Başlık, keşke şeytanın nüfuz edemediği bir ülkede yaşadığımızı ifade etseydi... Ancak durum maalesef ki, tabir yerindeyse şeytana bile “vallahi beni aşan günahlar bunlar” dedirtecek seviyede. Türkiye’de toplumun tüm katmanlarını kuşatmış bir ahlaksız yozlaşma ve insan nefsinin hayvan türünden daha aşağılık hale getirdiği eylemler ile yaygın halde karşılaşmaya başlamış durumdayız. Gün geçmiyor ki, “bu kadar da olmaz” denilen vakalar ortaya çıkmasın.  

En son “yenidoğan çetesi” olarak kamuoyuna yansıyan bir örgütün haksız kazanç elde edebilmek adına, cennet kokan bebeklerimizin canlarını hiçe saydığı ve şimdiye kadar on iki bebeğin ölümüne sebep oldukları tespit edilmiştir. İnşallah bu sayıdan öteye geçecek bir tespit olmaz. Şebekenin öncüleri ve liderlerinin siyasi ileri gelenler ile beraber samimi pozları ise, ülkenin içerisine düştüğü ve bir an evvel kurtulması gereken halini de özetlemektedir. İtibar sahibi olmanın maddi varlıkla ölçüldüğü ve bu durumun dışına çıkılamadığı, bürokrasinin de bu döngü içerisinde çaresiz kaldığı algısı toplumu da ahlak, namus, ve dürüstlük ölçütlerinden taviz vermeye sevk etmektedir.  

Ortada toplumsal bir çöküşün emareleri her yerde kendini gösterirken, kendisini “bunlar papayı vuran tipler”; ailesini kastederek “her adımından haberleri var” diyerek tehdit eden çete liderine karşı, “Her kurt paylaşan ülkücü değildir, bozkurt da bizim sembolümüzdür” deyip bu tehditlere boyun eğmeyen ve suç örgütüne Türkiye Cumhuriyeti Savcısının esas makamına yakışır şekilde gereğini yaptıktan sonra 2400 yıllık Türk töre ve geleneğine sahip çıkması bu çöküş karşısında umutsuz olunmamasını ifade etmiştir. Dik duran, işini layıkıyla yapan savcımızın milletimizin emaneti olduğunu  ifade ederek, suç ve suçluyla mücadelede millet olarak toplumsal desteğimizi sunmak zaruri hale gelmiştir. 

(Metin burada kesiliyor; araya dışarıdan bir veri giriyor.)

(** *** Where the handlers depart from the specification *)

(** C2, where the code departs from it.  The client did not ask for a
    stream, the upstream call has returned a response, and converting
    that response fails.  The minimal variant catches the failure and
    falls back to the upstream response; but when the converter has left
    the body of that response locked, as it does once it has started to
    read the events, [forwardResponse] throws on taking a reader, and the
    client is answered 500 "Internal server error" with nothing of the
    upstream stream.  Only when the body is still free, or there is none,
    is the upstream response relayed, with no error answer.  The variant
    that converts under CODEX_PROXY_FORCE_JSON has no [catch] around the
    conversion: there every failure of the conversion is answered 500. *)
Theorem consolidation_failure_answered_500 (context : Proxy.ProxyContext)
    (x : Proxy.Exchange) (raw : string) (parsed : object)
    (url : string) (hdrs : Proxy.Headers) (sent : string)
    (upstream : Proxy.Response) (err : string) :
  Proxy.rawBody x = Ok raw -> JSON_parse raw = Ok parsed ->
  fetch url hdrs sent = Ok upstream ->
  convertSseToJson upstream = Throw err ->
  (truthy (Obj.get parsed "stream") = false ->
   In (Proxy.Fetch url hdrs sent) (serverMinimal x) ->
   (consumesBody upstream = true -> Proxy.body upstream <> None ->
    serverMinimal x
    = [Proxy.Fetch url hdrs sent;
       Proxy.SendJson 500 (Proxy.errorPayload "Internal server error")]) /\
   (consumesBody upstream = false \/ Proxy.body upstream = None ->
    last (serverMinimal x) Proxy.EndResponse = Proxy.Forward upstream /\
    forall status payload,
      ~ In (Proxy.SendJson status payload) (serverMinimal x))) /\
  (Proxy.FORCE_JSON_RESPONSES env = true ->
   In (Proxy.Fetch url hdrs sent) (server context x) ->
   server context x
   = [Proxy.Fetch url hdrs sent;
      Proxy.SendJson 500 (Proxy.errorPayload "Internal server error")]).
Proof.
  intros Hraw Hparse Hfetch Hconv. split.
  - intros Hstream Hin.
    destruct (serverMinimal_traces x)
      as [[_ H] | [(s & message & H & _)
                  | (_ & raw' & parsed' & creds & _ & Hraw' & _ & Hparse' & _ & H)]];
      [rewrite H in Hin; destruct Hin as [?|[]]; discriminate
      |rewrite H in Hin; destruct Hin as [?|[]]; discriminate|].
    rewrite Hraw in Hraw'. injection Hraw' as <-.
    rewrite Hparse in Hparse'. injection Hparse' as <-.
    cbv zeta in H. unfold Obs.stranded in H. rewrite Hstream in H.
    cbn [negb andb] in H.
    match type of H with
    | match fetch ?u ?h ?b with _ => _ end =>
        assert (Hsame : Proxy.Fetch u h b = Proxy.Fetch url hdrs sent);
        [destruct (fetch u h b) as [up|e];
         [destruct (convertSseToJson up) as [converted|e];
          [|destruct (Proxy.unreadable (consumesBody up) up)]|]|]
    end.
    + destruct H as [log [H Hlog]]. rewrite H in Hin.
      apply In_fetch_log in Hin; [exact Hin|].
      destruct Hlog as [[-> _] | (entry & text & -> & _)]; eauto.
    + rewrite H in Hin. destruct Hin as [?|[?|[]]]; [assumption | discriminate].
    + destruct H as [log [H Hlog]]. rewrite H in Hin.
      apply In_fetch_log in Hin; [exact Hin|].
      destruct Hlog as [[-> _] | (entry & text & -> & _)]; eauto.
    + rewrite H in Hin. destruct Hin as [?|[?|[]]]; [assumption | discriminate].
    + injection Hsame as <- <- <-. rewrite Hfetch, Hconv in H.
      unfold Proxy.unreadable in H. split.
      * intros Hlocked Hbody. rewrite Hlocked in H.
        destruct (Proxy.body upstream); [exact H | congruence].
      * intros Hfree.
        assert (Hun : consumesBody upstream
                      && match Proxy.body upstream with
                         | Some _ => true
                         | None => false
                         end = false).
        { destruct Hfree as [-> | ->]; [reflexivity | apply andb_false_r]. }
        rewrite Hun in H. destruct H as [log [-> Hlog]].
        split; [apply last_last|].
        intros status payload Hsend.
        destruct Hlog as [[-> _] | (entry & text & -> & _)]; cbn in Hsend;
          repeat (destruct Hsend as [Hsend|Hsend]; [discriminate|]);
          destruct Hsend.
  - intros Hforce Hin.
    destruct (server_traces context x)
      as [[_ H] | [(s & message & H & _)
                  | (_ & raw' & parsed' & creds & tr & _ & _ & _ & _ & _ & _ & H)]];
      [rewrite H in Hin; destruct Hin as [?|[]]; discriminate
      |rewrite H in Hin; destruct Hin as [?|[]]; discriminate|].
    cbv zeta in H. rewrite Hforce in H.
    match type of H with
    | match fetch ?u ?h ?b with _ => _ end =>
        assert (Hsame : Proxy.Fetch u h b = Proxy.Fetch url hdrs sent);
        [destruct (fetch u h b) as [up|e];
         [destruct (convertSseToJson up) as [converted|e]|]|]
    end.
    + destruct H as [log [H Hlog]]. rewrite H in Hin.
      apply In_fetch_log in Hin; [exact Hin|].
      destruct Hlog as [[-> _] | (entry & text & -> & _)]; eauto.
    + rewrite H in Hin. destruct Hin as [?|[?|[]]]; [assumption | discriminate].
    + rewrite H in Hin. destruct Hin as [?|[?|[]]]; [assumption | discriminate].
    + injection Hsame as <- <- <-. now rewrite Hfetch, Hconv in H.
Qed.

Olay gündemde yeteri kadar mevcut olduğundan bu hususta detaylı bir izaha girmeden, şimdiye kadar tespit ve soruşturma yapılan 47 kişiden biri de, daha önce PKK örgüt üyeliğinden hüküm alan ve daha sonra topluma kazandırma yasasından yararlanan şahıs olduğu, doktorluk yaptığı anlaşılmıştır. Esasen diğerlerinin bir terör örgütünden şimdiye kadar bir işlem görmemiş olması bunların bir teröristten farklı olduklarını benim nazarımda göstermeyecektir. Artık terörist dağda elinde silah, askerimizin ve polisimizin canına kastedenlerden ibaret değildir. Bugün ülkede teröristler toplumun her kesiminde ve her meslek grubunda karşımıza çıkmaya başlamıştır.  

Türkiye Cumhuriyeti’nde son yıllarda çeteler ve örgütlü suçların Güney Amerika’da yaşanan kartel olaylarına mukayese edilecek seviyeye geldiği söylenebilir. Buna engel olunmaması halinde toplumun huzuru daha da kaçacak gibi görünüyor. Bu yapılarla mücadelenin çözümü yasal düzenlemeler ve özellikle bu suçlarla mücadele edecek başta savcılar olmak üzere yardımcı olacak kolluğa özel yetkiler ve muhafaza tedbirleri getirilmelidir. Bir de en önemlisi, soruşturmanın kime ve nereye uzanırsa uzansın sonuna kadar sürdürülmesidir. 

Bir zamanlar, kumpas davalarında Türk askerine yapılan operasyonlara “Türkiye bağırsaklarını temizliyor” diyen ve maalesef bu ülkede meclis başkanlığı da yapan zatın bu sözleri umarım gerçek manada adaletin tecellisi ile gerçekleşir. Aksi halde şeytanın Türkiye’de uzun süre işsiz kalacağı ortadadır.